WHAT YOU WILL DO:
Exactly as written, give back every record below.

[Dataset entries]
▽

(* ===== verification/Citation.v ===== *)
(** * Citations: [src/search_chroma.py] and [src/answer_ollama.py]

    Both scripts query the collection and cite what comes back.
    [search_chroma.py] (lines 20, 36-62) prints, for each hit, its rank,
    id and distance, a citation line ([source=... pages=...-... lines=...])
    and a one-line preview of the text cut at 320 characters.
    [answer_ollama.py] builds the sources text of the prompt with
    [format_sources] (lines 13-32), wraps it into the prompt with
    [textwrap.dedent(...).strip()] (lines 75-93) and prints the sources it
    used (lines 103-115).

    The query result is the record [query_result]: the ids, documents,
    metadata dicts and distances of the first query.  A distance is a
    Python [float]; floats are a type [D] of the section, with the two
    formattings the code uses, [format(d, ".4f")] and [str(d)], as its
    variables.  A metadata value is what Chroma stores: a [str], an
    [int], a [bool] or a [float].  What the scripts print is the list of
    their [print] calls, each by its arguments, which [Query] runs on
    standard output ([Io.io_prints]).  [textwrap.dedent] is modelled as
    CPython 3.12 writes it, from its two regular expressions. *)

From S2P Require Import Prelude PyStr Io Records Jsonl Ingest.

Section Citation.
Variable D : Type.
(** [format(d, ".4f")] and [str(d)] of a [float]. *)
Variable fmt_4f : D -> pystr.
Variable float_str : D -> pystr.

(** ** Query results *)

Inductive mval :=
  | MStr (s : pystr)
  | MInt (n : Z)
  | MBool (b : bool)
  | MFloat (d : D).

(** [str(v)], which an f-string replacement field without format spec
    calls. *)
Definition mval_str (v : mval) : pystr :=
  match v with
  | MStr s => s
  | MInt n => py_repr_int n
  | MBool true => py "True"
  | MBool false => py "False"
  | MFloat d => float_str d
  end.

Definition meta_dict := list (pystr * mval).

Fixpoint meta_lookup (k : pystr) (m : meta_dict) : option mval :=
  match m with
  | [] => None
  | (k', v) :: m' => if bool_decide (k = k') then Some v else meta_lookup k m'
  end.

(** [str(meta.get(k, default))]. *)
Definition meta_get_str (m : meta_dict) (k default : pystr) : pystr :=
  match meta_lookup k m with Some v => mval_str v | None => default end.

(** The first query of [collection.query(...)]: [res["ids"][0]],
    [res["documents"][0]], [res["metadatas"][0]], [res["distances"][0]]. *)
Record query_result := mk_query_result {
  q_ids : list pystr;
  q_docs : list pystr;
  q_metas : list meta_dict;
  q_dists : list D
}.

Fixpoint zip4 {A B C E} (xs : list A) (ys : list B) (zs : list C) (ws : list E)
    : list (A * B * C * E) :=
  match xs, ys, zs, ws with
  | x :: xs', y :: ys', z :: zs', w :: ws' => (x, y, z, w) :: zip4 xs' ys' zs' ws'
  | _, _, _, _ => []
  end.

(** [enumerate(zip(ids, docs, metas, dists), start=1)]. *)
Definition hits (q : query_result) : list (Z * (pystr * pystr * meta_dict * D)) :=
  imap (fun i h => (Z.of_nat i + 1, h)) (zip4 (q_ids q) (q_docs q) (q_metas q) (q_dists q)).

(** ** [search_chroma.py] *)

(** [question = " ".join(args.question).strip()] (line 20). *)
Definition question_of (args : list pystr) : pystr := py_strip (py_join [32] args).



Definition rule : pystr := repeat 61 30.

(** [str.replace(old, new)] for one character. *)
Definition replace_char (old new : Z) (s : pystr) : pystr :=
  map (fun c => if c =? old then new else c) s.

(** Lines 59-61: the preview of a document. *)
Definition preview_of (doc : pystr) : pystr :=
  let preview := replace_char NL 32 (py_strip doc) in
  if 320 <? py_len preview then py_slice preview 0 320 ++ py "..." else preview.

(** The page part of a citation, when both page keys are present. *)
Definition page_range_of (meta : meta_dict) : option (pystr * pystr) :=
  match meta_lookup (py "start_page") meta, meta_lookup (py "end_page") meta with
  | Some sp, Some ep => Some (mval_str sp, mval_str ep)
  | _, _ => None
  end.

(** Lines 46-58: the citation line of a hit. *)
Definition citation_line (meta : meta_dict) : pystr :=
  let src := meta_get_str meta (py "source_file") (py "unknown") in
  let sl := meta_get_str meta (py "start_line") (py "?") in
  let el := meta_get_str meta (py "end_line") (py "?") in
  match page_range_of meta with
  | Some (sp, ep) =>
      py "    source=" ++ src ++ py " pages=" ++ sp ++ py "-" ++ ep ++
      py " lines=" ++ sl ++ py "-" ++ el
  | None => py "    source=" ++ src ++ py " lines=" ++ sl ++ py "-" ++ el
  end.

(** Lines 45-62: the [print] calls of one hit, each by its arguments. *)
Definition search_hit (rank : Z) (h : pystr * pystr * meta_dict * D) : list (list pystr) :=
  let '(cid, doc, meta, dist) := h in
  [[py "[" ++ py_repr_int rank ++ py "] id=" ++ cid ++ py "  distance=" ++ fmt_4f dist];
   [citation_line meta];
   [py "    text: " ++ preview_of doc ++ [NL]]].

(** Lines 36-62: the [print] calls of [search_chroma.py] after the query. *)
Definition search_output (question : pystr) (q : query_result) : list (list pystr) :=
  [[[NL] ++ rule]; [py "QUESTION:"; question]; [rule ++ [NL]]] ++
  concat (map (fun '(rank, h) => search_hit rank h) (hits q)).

△

SOLUTION TO THIS TASK:
(* ===== verification/Citation.v ===== *)
(** * Citations: [src/search_chroma.py] and [src/answer_ollama.py]

    Both scripts query the collection and cite what comes back.
    [search_chroma.py] (lines 20, 36-62) prints, for each hit, its rank,
    id and distance, a citation line ([source=... pages=...-... lines=...])
    and a one-line preview of the text cut at 320 characters.
    [answer_ollama.py] builds the sources text of the prompt with
    [format_sources] (lines 13-32), wraps it into the prompt with
    [textwrap.dedent(...).strip()] (lines 75-93) and prints the sources it
    used (lines 103-115).

    The query result is the record [query_result]: the ids, documents,
    metadata dicts and distances of the first query.  A distance is a
    Python [float]; floats are a type [D] of the section, with the two
    formattings the code uses, [format(d, ".4f")] and [str(d)], as its
    variables.  A metadata value is what Chroma stores: a [str], an
    [int], a [bool] or a [float].  What the scripts print is the list of
    their [print] calls, each by its arguments, which [Query] runs on
    standard output ([Io.io_prints]).  [textwrap.dedent] is modelled as
    CPython 3.12 writes it, from its two regular expressions. *)

From S2P Require Import Prelude PyStr Io Records Jsonl Ingest.

Section Citation.
Variable D : Type.
(** [format(d, ".4f")] and [str(d)] of a [float]. *)
Variable fmt_4f : D -> pystr.
Variable float_str : D -> pystr.

(** ** Query results *)

Inductive mval :=
  | MStr (s : pystr)
  | MInt (n : Z)
  | MBool (b : bool)
  | MFloat (d : D).

(** [str(v)], which an f-string replacement field without format spec
    calls. *)
Definition mval_str (v : mval) : pystr :=
  match v with
  | MStr s => s
  | MInt n => py_repr_int n
  | MBool true => py "True"
  | MBool false => py "False"
  | MFloat d => float_str d
  end.

Definition meta_dict := list (pystr * mval).

Fixpoint meta_lookup (k : pystr) (m : meta_dict) : option mval :=
  match m with
  | [] => None
  | (k', v) :: m' => if bool_decide (k = k') then Some v else meta_lookup k m'
  end.

(** [str(meta.get(k, default))]. *)
Definition meta_get_str (m : meta_dict) (k default : pystr) : pystr :=
  match meta_lookup k m with Some v => mval_str v | None => default end.

(** The first query of [collection.query(...)]: [res["ids"][0]],
    [res["documents"][0]], [res["metadatas"][0]], [res["distances"][0]]. *)
Record query_result := mk_query_result {
  q_ids : list pystr;
  q_docs : list pystr;
  q_metas : list meta_dict;
  q_dists : list D
}.

Fixpoint zip4 {A B C E} (xs : list A) (ys : list B) (zs : list C) (ws : list E)
    : list (A * B * C * E) :=
  match xs, ys, zs, ws with
  | x :: xs', y :: ys', z :: zs', w :: ws' => (x, y, z, w) :: zip4 xs' ys' zs' ws'
  | _, _, _, _ => []
  end.

(** [enumerate(zip(ids, docs, metas, dists), start=1)]. *)
Definition hits (q : query_result) : list (Z * (pystr * pystr * meta_dict * D)) :=
  imap (fun i h => (Z.of_nat i + 1, h)) (zip4 (q_ids q) (q_docs q) (q_metas q) (q_dists q)).

(** ** [search_chroma.py] *)

(** [question = " ".join(args.question).strip()] (line 20). *)
Definition question_of (args : list pystr) : pystr := py_strip (py_join [32] args).



Definition rule : pystr := repeat 61 30.

(** [str.replace(old, new)] for one character. *)
Definition replace_char (old new : Z) (s : pystr) : pystr :=
  map (fun c => if c =? old then new else c) s.

(** Lines 59-61: the preview of a document. *)
Definition preview_of (doc : pystr) : pystr :=
  let preview := replace_char NL 32 (py_strip doc) in
  if 320 <? py_len preview then py_slice preview 0 320 ++ py "..." else preview.

(** The page part of a citation, when both page keys are present. *)
Definition page_range_of (meta : meta_dict) : option (pystr * pystr) :=
  match meta_lookup (py "start_page") meta, meta_lookup (py "end_page") meta with
  | Some sp, Some ep => Some (mval_str sp, mval_str ep)
  | _, _ => None
  end.

(** Lines 46-58: the citation line of a hit. *)
Definition citation_line (meta : meta_dict) : pystr :=
  let src := meta_get_str meta (py "source_file") (py "unknown") in
  let sl := meta_get_str meta (py "start_line") (py "?") in
  let el := meta_get_str meta (py "end_line") (py "?") in
  match page_range_of meta with
  | Some (sp, ep) =>
      py "    source=" ++ src ++ py " pages=" ++ sp ++ py "-" ++ ep ++
      py " lines=" ++ sl ++ py "-" ++ el
  | None => py "    source=" ++ src ++ py " lines=" ++ sl ++ py "-" ++ el
  end.

(** Lines 45-62: the [print] calls of one hit, each by its arguments. *)
Definition search_hit (rank : Z) (h : pystr * pystr * meta_dict * D) : list (list pystr) :=
  let '(cid, doc, meta, dist) := h in
  [[py "[" ++ py_repr_int rank ++ py "] id=" ++ cid ++ py "  distance=" ++ fmt_4f dist];
   [citation_line meta];
   [py "    text: " ++ preview_of doc ++ [NL]]].

(** Lines 36-62: the [print] calls of [search_chroma.py] after the query. *)
Definition search_output (question : pystr) (q : query_result) : list (list pystr) :=
  [[[NL] ++ rule]; [py "QUESTION:"; question]; [rule ++ [NL]]] ++
  concat (map (fun '(rank, h) => search_hit rank h) (hits q)).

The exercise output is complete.